Mas nada chegou perto do que houve em Itu. Moradores apedrejaram a Câmara de Vereadores em setembro. No mês seguinte, queimaram contêineres em protesto. Para enfrentar a seca, a população passou a adotar hábitos degradantes, como tomar banho de caneca, dar descarga uma vez a cada 3 dias e abandonar de vez a louça na pia. Para encher um galão, são necessárias diversas passagens pela mesma fila. Caminhões-pipa da concessionária Águas de Itu são alvo de emboscadas e um de seus motoristas já foi espancado. Moradores que discutem com valentões que desrespeitam as regras de coleta são agredidos. Assaltos à mão armada nas bicas já não são mais novidade. Em Araçatuba, uma motorista tentou atropelar uma mulher que lavava a calçada: "Você está louca? Está acabando com a água do mundo!", justificou.

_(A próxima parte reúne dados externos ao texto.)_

(** X19. [generate_antisections] never raises, and it returns one section
    more than it was given, less one if the first section starts at
    [idx_start] and less one if the last section ends at [idx_end]. *)
Theorem generate_antisections_total (s e : Z) (Ss : list (Z * Z)) :
  ∃ R, outcome (generate_antisections s e Ss) = Ok R ∧
       match Ss, list.last Ss with
       | (a, _) :: _, Some (_, b) =>
           length R + (if (a =? s)%Z then 1 else 0)
                    + (if (b =? e)%Z then 1 else 0) = length Ss + 1
       | _, _ => R = [(s, e)]
       end.
Proof.
  destruct Ss as [|[a a'] Ss]; [by exists [(s, e)]|].
  destruct (two_ends (boundaries ((a, a') :: Ss))) as (a0 & m & b & Hd).
  { rewrite length_boundaries. cbn [length]. lia. }
  eexists. split; [by apply outcome_antisections|].
  assert (a0 = a) as ->.
  { change (boundaries ((a, a') :: Ss)) with (a :: a' :: boundaries Ss) in Hd.
    by simplify_eq. }
  destruct (list.last ((a, a') :: Ss)) as [[b' b0]|] eqn:Hlast;
    [|by apply last_None in Hlast].
  assert (b0 = b) as ->.
  { apply last_Some in Hlast as [Ss' HSs'].
    rewrite HSs' in Hd. unfold boundaries in Hd.
    rewrite bind_app in Hd. cbn in Hd.
    change (a :: m ++ [b]) with ((a :: m) ++ [b]) in Hd.
    change [b'; b0] with ([b'] ++ [b0]) in Hd.
    rewrite app_assoc in Hd. by apply app_inj_tail in Hd as [_ ->]. }
  assert (Nat.even (length m) = true ∧ 2 * length Ss = length m)
    as [Hev Hm].
  { pose proof (length_boundaries ((a, a') :: Ss)) as HL.
    rewrite Hd in HL. cbn [length] in HL. rewrite length_app in HL.
    cbn [length] in HL.
    assert (length m = 2 * length Ss) as -> by lia.
    by rewrite Nat.even_even. }
  assert (∀ d : list Z, Nat.even (length d) = true →
            2 * length (zip_pairs d) = length d) as Hzip.
  { intros d Hd'. rewrite <-(boundaries_zip_pairs d) at 2 by done.
    by rewrite length_boundaries. }
  assert (2 * length (zip_pairs
            ((if (a =? s)%Z then [] else [s; a]) ++ m ++
             (if (b =? e)%Z then [] else [b; e])))
          = length ((if (a =? s)%Z then [] else [s; a]) ++ m ++
             (if (b =? e)%Z then [] else [b; e]))) as Hlen.
  { apply Hzip. rewrite !length_app, !Nat.even_add, Hev.
    by destruct (a =? s)%Z, (b =? e)%Z. }
  rewrite !length_app in Hlen. cbn [length].
  destruct (a =? s)%Z, (b =? e)%Z; cbn [length] in Hlen; lia.
Qed.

Os danos não param por aí. Em escolas municipais de São Paulo, alunos foram proibidos de escovar os dentes. Restaurantes da capital deixaram de lado o aspecto luxuoso para adotar o uso de pratos e talheres descartáveis. Com a tendência de acúmulo de água limpa nas casas, a crise hídrica pode ser o principal fator responsável pelo aumento de 57% dos casos de dengue em relação ao ano passado. Hoje, o Brasil vive um conflito por água a cada 4 dias.

A seca gerou um mercado milionário. Números mais abrangentes ainda são desconhecidos, mas distribuidores que operam com caminhões-pipa afirmam ter aumentado em até 50% a demanda pelos serviços. Em alguns casos, os preços inflacionaram em mais de 100%. A venda de caixas d'água subiu 600% na capital. Nada de anormal para um serviço que há muito tempo deixou de ser considerado direito básico para tornar-se símbolo de privilégio e de muito lucro. Apesar de estatal, a Companhia de Saneamento Básico do Estado de São Paulo abriu seu capital para investimentos em 1994, em acordo com a tendência neoliberal de mercantilização dos serviços públicos.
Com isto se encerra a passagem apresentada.